## Problem statement
Give an exact copy of the lines from the beginning of the listing below to the "inflight := f" line, inclusive.

Source material Start Marker

Definition set_promises (f : list settlement -> list settlement) (s : state) : state :=
  {| cache := cache s; pendingRequests := pendingRequests s;
     hasExecutedImmediately := hasExecutedImmediately s;
     pendingResolvers := pendingResolvers s; lastArgs := lastArgs s;
     debounceTimer := debounceTimer s; promises := f (promises s);
     timers := timers s; timerSeq := timerSeq s; fetchLog := fetchLog s;
     inflight := inflight s; now := now s |}.

Definition set_timers (f : list timer -> list timer) (s : state) : state :=
  {| cache := cache s; pendingRequests := pendingRequests s;
     hasExecutedImmediately := hasExecutedImmediately s;
     pendingResolvers := pendingResolvers s; lastArgs := lastArgs s;
     debounceTimer := debounceTimer s; promises := promises s;
     timers := f (timers s); timerSeq := timerSeq s; fetchLog := fetchLog s;
     inflight := inflight s; now := now s |}.

Definition set_timerSeq (n : nat) (s : state) : state :=
  {| cache := cache s; pendingRequests := pendingRequests s;
     hasExecutedImmediately := hasExecutedImmediately s;
     pendingResolvers := pendingResolvers s; lastArgs := lastArgs s;
     debounceTimer := debounceTimer s; promises := promises s;
     timers := timers s; timerSeq := n; fetchLog := fetchLog s;
     inflight := inflight s; now := now s |}.

Definition set_fetchLog (f : list fetch -> list fetch) (s : state) : state :=
  {| cache := cache s; pendingRequests := pendingRequests s;
     hasExecutedImmediately := hasExecutedImmediately s;
     pendingResolvers := pendingResolvers s; lastArgs := lastArgs s;
     debounceTimer := debounceTimer s; promises := promises s;
     timers := timers s; timerSeq := timerSeq s; fetchLog := f (fetchLog s);
     inflight := inflight s; now := now s |}.

Definition set_inflight (f : list fetch -> list fetch) (s : state) : state :=
  {| cache := cache s; pendingRequests := pendingRequests s;
     hasExecutedImmediately := hasExecutedImmediately s;
     pendingResolvers := pendingResolvers s; lastArgs := lastArgs s;
     debounceTimer := debounceTimer s; promises := promises s;
     timers := timers s; timerSeq := timerSeq s; fetchLog := fetchLog s;
     inflight := f (inflight s); now := now s |}.

Definition set_now (t : Z) (s : state) : state :=
  {| cache := cache s; pendingRequests := pendingRequests s;
     hasExecutedImmediately := hasExecutedImmediately s;
     pendingResolvers := pendingResolvers s; lastArgs := lastArgs s;
     debounceTimer := debounceTimer s; promises := promises s;
     timers := timers s; timerSeq := timerSeq s; fetchLog := fetchLog s;
     inflight := inflight s; now := t |}.

(** ** The run time *)

(** [setTimeout(callback, delay)]: a new pending timer; its id is returned. *)
Definition setTimeout (c : callback) (delay : Z) (s : state) : state * nat :=
  let t := {| tid := timerSeq s; due := (now s + delay)%Z; cb := c |} in
  (set_timerSeq (S (timerSeq s)) (set_timers (fun ts => ts ++ [t]) s), timerSeq s).

(** [clearTimeout(id)]: [null] and the id of a timer that has fired are
    ignored. *)
Definition clearTimeout (t : option nat) (s : state) : state :=
  match t with
  | None => s
  | Some i => set_timers (filter (fun x => tid x ≠ i)) s
  end.

(** [#fetchAddress(lat, lng)]: the request leaves at once; the fetch stays in
    flight until the environment settles it. *)
Definition fetchAddress (lat lng : num) (k : continuation) (s : state) : state :=
  let f := {| fid := length (fetchLog s); flat := lat; flng := lng; fcont := k |} in
  set_inflight (fun fs => fs ++ [f]) (set_fetchLog (fun fs => fs ++ [f]) s).

(** ** The class *)

(** [#executeTrailing()], up to its [await]. *)
Definition executeTrailing (s : state) : state :=
  match lastArgs s with
  | None => s
  | Some (lat, lng) => fetchAddress lat lng (AfterTrailing (cacheKeyOf lat lng)) s
  end.

(** [#executeTrailing()], from the [await] on: [try] rest or [catch], then
    [finally]. *)
Definition trailingSettled (cacheKey : string) (r : fetch_result) (s : state) : state :=
  let s1 :=
    match r with
    | Ok result =>
        set_promises (resolveAll (pendingResolvers s) result)
          (set_cache (insert cacheKey result) s)
    | Failed =>
        set_promises (resolveAll (pendingResolvers s) None) s
    end in
  set_lastArgs None
    (set_pendingRequests (delete cacheKey)
       (set_pendingResolvers [] s1)).

(** The [.then(result => ...)] and [.finally(() => setTimeout(...))] of the
    immediate path; [p] is [immediatePromise].  A rejection skips [.then]. *)
Definition immediateSettled (cacheKey : string) (p : nat) (r : fetch_result) (s : state) : state :=
  let s1 :=
    match r with
    | Ok result =>
        set_promises (settle p (Fulfilled result))
          (set_pendingResolvers []
             (set_promises (resolveAll (pendingResolvers s) result)
                (set_pendingRequests (delete cacheKey)
                   (set_cache (insert cacheKey result) s))))
    | Failed => set_promises (settle p Rejected) s
    end in
  fst (setTimeout SlotRelease DEBOUNCE_DELAY s1).

(** The callback armed in [.finally]. *)
Definition slotReleaseFired (s : state) : state :=
  let s1 := set_hasExecutedImmediately false s in
  if bool_decide (0 < length (pendingResolvers s1)) && bool_decide (is_Some (lastArgs s1))
  then executeTrailing s1
  else s1.

(** The callback of [this.debounceTimer]. *)
Definition debounceFired (s : state) : state := executeTrailing s.

(** [async getAddressFromCoordinates(lat, lng)]. *)
Definition getAddressFromCoordinates (lat lng : num) (s : state) : state * handle :=
  let cacheKey := cacheKeyOf lat lng in
  match cache s !! cacheKey with
  | Some v => (s, Resolved v)
  | None =>
    match pendingRequests s !! cacheKey with
    | Some p => (s, Follows p)
    | None =>
      if negb (hasExecutedImmediately s) then
        let s1 := set_hasExecutedImmediately true s in
        let immediatePromise := length (promises s1) in
        let s2 := fetchAddress lat lng (AfterImmediate cacheKey immediatePromise) s1 in
        let s3 := set_promises (fun ps => ps ++ [Pending]) s2 in
        (set_pendingRequests (insert cacheKey immediatePromise) s3, Follows immediatePromise)
      else
        let s1 := set_lastArgs (Some (lat, lng)) s in
        let trailingPromise := length (promises s1) in
        let s2 := set_pendingResolvers (pendingResolvers s1 ++ [trailingPromise])
                    (set_promises (fun ps => ps ++ [Pending]) s1) in
        let s3 := clearTimeout (debounceTimer s2) s2 in
        let '(s4, t) := setTimeout Debounce DEBOUNCE_DELAY s3 in
        (set_debounceTimer (Some t) s4, Follows trailingPromise)
    end
  end.

(** What a caller holding [h] observes in state [s]. *)
Definition outcome (s : state) (h : handle) : settlement :=
  match h with
  | Resolved v => Fulfilled v
  | Follows p => default Pending (promises s !! p)
  end.

(** ** Tasks of the event loop *)

(** A call, the settlement of a fetch, the firing of a pending timer, the
    clock moving on.  Here a pending timer may fire at any moment and in any
    order, whatever its due time: every run of the object under a real clock
    (see [run] below, where timers fire when they are due) is among these. *)
Inductive event : Type :=
  | Call (lat lng : num)
  | FetchSettles (f : nat) (r : fetch_result)
  | TimerFires (t : nat)
  | Clock (t : Z).

Definition findFetch (f : nat) (fs : list fetch) : option fetch :=
  list_find (fun x => fid x = f) fs ≫= (fun '(_, x) => Some x).

Definition findTimer (t : nat) (ts : list timer) : option timer :=
  list_find (fun x => tid x = t) ts ≫= (fun '(_, x) => Some x).

(** The fetch [f] settles with [r]; nothing happens if [f] is not in
    flight. *)
Definition fetchSettles (f : nat) (r : fetch_result) (s : state) : state :=
  match findFetch f (inflight s) with
  | None => s
  | Some ft =>
      let s1 := set_inflight (filter (fun x => fid x ≠ f)) s in
      match fcont ft with
      | AfterImmediate k p => immediateSettled k p r s1
      | AfterTrailing k => trailingSettled k r s1
      end
  end.

(** The pending timer [t] fires; nothing happens if [t] is not pending. *)
Definition timerFires (t : nat) (s : state) : state :=
  match findTimer t (timers s) with
  | None => s
  | Some tm =>
      let s1 := set_timers (filter (fun x => tid x ≠ t)) s in
      match cb tm with
      | SlotRelease => slotReleaseFired s1
      | Debounce => debounceFired s1
      end
  end.
(** * Engine Test Data Explorer: ingestion, time normalisation and summaries

    A shallow embedding of [engine_test_data_explorer.py].  The module-level
    helpers ([unique_numeric_columns], [extract_datetime_col], ...) become
    functions; the methods of the main window become functions over a record
    holding the widget state they read and write.  Python exceptions are the
    [Raise] case of a small error monad, and a [try/except Exception] is a
    match on it.

    Numbers: a binary64 value is idealised as an exact rational ([Qc]) or
    [NaN]; rounding and infinities are outside the model.  The routines of
    pandas and of the Python runtime that the source calls but does not
    define are the fields of the class [Runtime]. *)

From Stdlib Require Import String Ascii List ZArith QArith Qcanon Bool Lia.
From stdpp Require Import gmap strings list pretty.

Local Open Scope string_scope.
Local Open Scope list_scope.

(** ** Exceptions and the error monad *)

Inductive exn : Type :=
| NameError (name : string)
| KeyError (key : string)
| IndexError (msg : string)
| ValueError (msg : string)
| TypeError (msg : string)
| AttributeError (msg : string)
| FileNotFoundError (msg : string).

(** [str(e)] as it appears in the load error entries. *)
Definition str_exn (e : exn) : string :=
  match e with
  | NameError n => "name '" ++ n ++ "' is not defined"
  | KeyError k => "'" ++ k ++ "'"
  | IndexError m => m
  | ValueError m => m
  | TypeError m => m
  | AttributeError m => m
  | FileNotFoundError m => m
  end.

Inductive result (A : Type) : Type :=
| Ok (a : A)
| Raise (e : exn).

Arguments Ok {A} a.
Arguments Raise {A} e.

Definition rbind {A B : Type} (m : result A) (k : A -> result B) : result B :=
  match m with
  | Ok a => k a
  | Raise e => Raise e
  end.

Notation "'let*' x ':=' m 'in' k" := (rbind m (fun x => k))
  (at level 10, x name, m at level 100, k at level 200).

(** ** Floating-point values and table cells *)

Inductive float : Type :=
| NaN
| Num (q : Qc).

(** [x >= y] and [x <= y] on floats: any comparison with NaN is false. *)
Definition fge (x y : float) : bool :=
  match x, y with
  | Num a, Num b => bool_decide (b <= a)%Qc
  | _, _ => false
  end.

Definition fle (x y : float) : bool :=
  match x, y with
  | Num a, Num b => bool_decide (a <= b)%Qc
  | _, _ => false
  end.

(** A cell of a parsed table: text (object dtype) or a number, possibly NaN. *)
Inductive cell : Type :=
| CStr (s : string)
| CFloat (x : float).
(** * Eliza Town orchestration engine: a shallow embedding

  The development follows the JavaScript sources of the repository:

  - [State]        src/orchestration/state.js   (agent state machine)
  - [Pathfinding]  src/utils/pathfinding.js     (movement)
  - [Claude]       src/agents/claude.js         (reply parsing, reasoning call)
  - [Loop]         src/orchestration/loop.js    (the tick scheduler)
  - [AgentStateManager]  src/orchestration/state.js  (the in-memory states)
  - [Routes]       src/api/routes.js            (submission, cancellation,
                                                 manual move)
  - [TaskProcessor], [AgentWorker]  src/workers  (the worker-side variants)

  JavaScript numbers are IEEE-754 doubles and are modelled by the kernel's
  primitive floats; the database is a record of row lists; exceptions are
  values of a state-and-exception monad in which the state survives a throw. *)

From Stdlib Require Import Floats.PrimFloat.
From Stdlib Require Import ZArith Bool List String Ascii Lia.
From Stdlib Require Import DecimalString DecimalNat.
From Stdlib Require Import Sorting.Sorted Sorting.Permutation.
From Stdlib Require Import QArith.
From Stdlib Require Import Floats.FloatOps Floats.FloatAxioms.
Import ListNotations.

Local Close Scope Q_scope.

Local Open Scope string_scope.
Local Open Scope list_scope.

(* ================================================================== *)
(** * The fragment of the JavaScript runtime that the sources rely on *)
(* ================================================================== *)

Set Warnings "-register-all".

Module JS.

(** A value as [JSON.parse] can produce it.  [undefined] is the absence of a
    value and is modelled by [None] in [option JSValue]. *)
Inductive JSValue : Type :=
| JNull
| JBool (b : bool)
| JNum (f : float)
| JStr (s : string)
| JArr (items : list JSValue)
| JObj (fields : list (string * JSValue)).

(** ToBoolean: [null], [false], [0], [-0], [NaN] and [""] are falsy. *)
Definition truthy (v : JSValue) : bool :=
  match v with
  | JNull => false
  | JBool b => b
  | JNum f => negb (PrimFloat.is_zero f || PrimFloat.is_nan f)
  | JStr s => negb (String.eqb s "")
  | JArr _ => true
  | JObj _ => true
  end.

(** ToBoolean of a possibly-undefined value. *)
Definition truthy_opt (v : option JSValue) : bool :=
  match v with
  | None => false
  | Some x => truthy x
  end.

(** Own-property lookup in the field list of an object literal; a later
    binding of the same key overrides an earlier one, as in [JSON.parse]. *)
Fixpoint lookup_field (k : string) (fs : list (string * JSValue)) : option JSValue :=
  match fs with
  | [] => None
  | (k', v) :: rest =>
      match lookup_field k rest with
      | Some v' => Some v'
      | None => if String.eqb k k' then Some v else None
      end
  end.

(** What went wrong when an operation throws. *)
Inductive Exn : Type :=
| TypeError (what : string)
| SyntaxError
| Error (msg : string).

(** [v.k] for one of the reply's field names (none of them is a property of
    a built-in prototype): reading a property of [null] throws, a primitive
    or an array has no such property. *)
Definition get_prop (v : JSValue) (k : string) : Exn + option JSValue :=
  match v with
  | JNull => inl (TypeError ("Cannot read properties of null (reading '" ++ k ++ "')"))
  | JObj fs => inr (lookup_field k fs)
  | _ => inr None
  end.

(** The property names of [Object.prototype] in Node.js.  Every object
    literal inherits them: [__proto__] is an accessor that yields the
    prototype itself, the others are functions. *)
Definition Object_prototype : list string :=
  [ "constructor"; "__defineGetter__"; "__defineSetter__"; "hasOwnProperty";
    "__lookupGetter__"; "__lookupSetter__"; "isPrototypeOf"; "propertyIsEnumerable";
    "toString"; "valueOf"; "__proto__"; "toLocaleString" ].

Source material End Marker

## Solution
Definition set_promises (f : list settlement -> list settlement) (s : state) : state :=
  {| cache := cache s; pendingRequests := pendingRequests s;
     hasExecutedImmediately := hasExecutedImmediately s;
     pendingResolvers := pendingResolvers s; lastArgs := lastArgs s;
     debounceTimer := debounceTimer s; promises := f (promises s);
     timers := timers s; timerSeq := timerSeq s; fetchLog := fetchLog s;
     inflight := inflight s; now := now s |}.

Definition set_timers (f : list timer -> list timer) (s : state) : state :=
  {| cache := cache s; pendingRequests := pendingRequests s;
     hasExecutedImmediately := hasExecutedImmediately s;
     pendingResolvers := pendingResolvers s; lastArgs := lastArgs s;
     debounceTimer := debounceTimer s; promises := promises s;
     timers := f (timers s); timerSeq := timerSeq s; fetchLog := fetchLog s;
     inflight := inflight s; now := now s |}.

Definition set_timerSeq (n : nat) (s : state) : state :=
  {| cache := cache s; pendingRequests := pendingRequests s;
     hasExecutedImmediately := hasExecutedImmediately s;
     pendingResolvers := pendingResolvers s; lastArgs := lastArgs s;
     debounceTimer := debounceTimer s; promises := promises s;
     timers := timers s; timerSeq := n; fetchLog := fetchLog s;
     inflight := inflight s; now := now s |}.

Definition set_fetchLog (f : list fetch -> list fetch) (s : state) : state :=
  {| cache := cache s; pendingRequests := pendingRequests s;
     hasExecutedImmediately := hasExecutedImmediately s;
     pendingResolvers := pendingResolvers s; lastArgs := lastArgs s;
     debounceTimer := debounceTimer s; promises := promises s;
     timers := timers s; timerSeq := timerSeq s; fetchLog := f (fetchLog s);
     inflight := inflight s; now := now s |}.

Definition set_inflight (f : list fetch -> list fetch) (s : state) : state :=
  {| cache := cache s; pendingRequests := pendingRequests s;
     hasExecutedImmediately := hasExecutedImmediately s;
     pendingResolvers := pendingResolvers s; lastArgs := lastArgs s;
     debounceTimer := debounceTimer s; promises := promises s;
     timers := timers s; timerSeq := timerSeq s; fetchLog := fetchLog s;
     inflight := f (inflight s); now := now s |}.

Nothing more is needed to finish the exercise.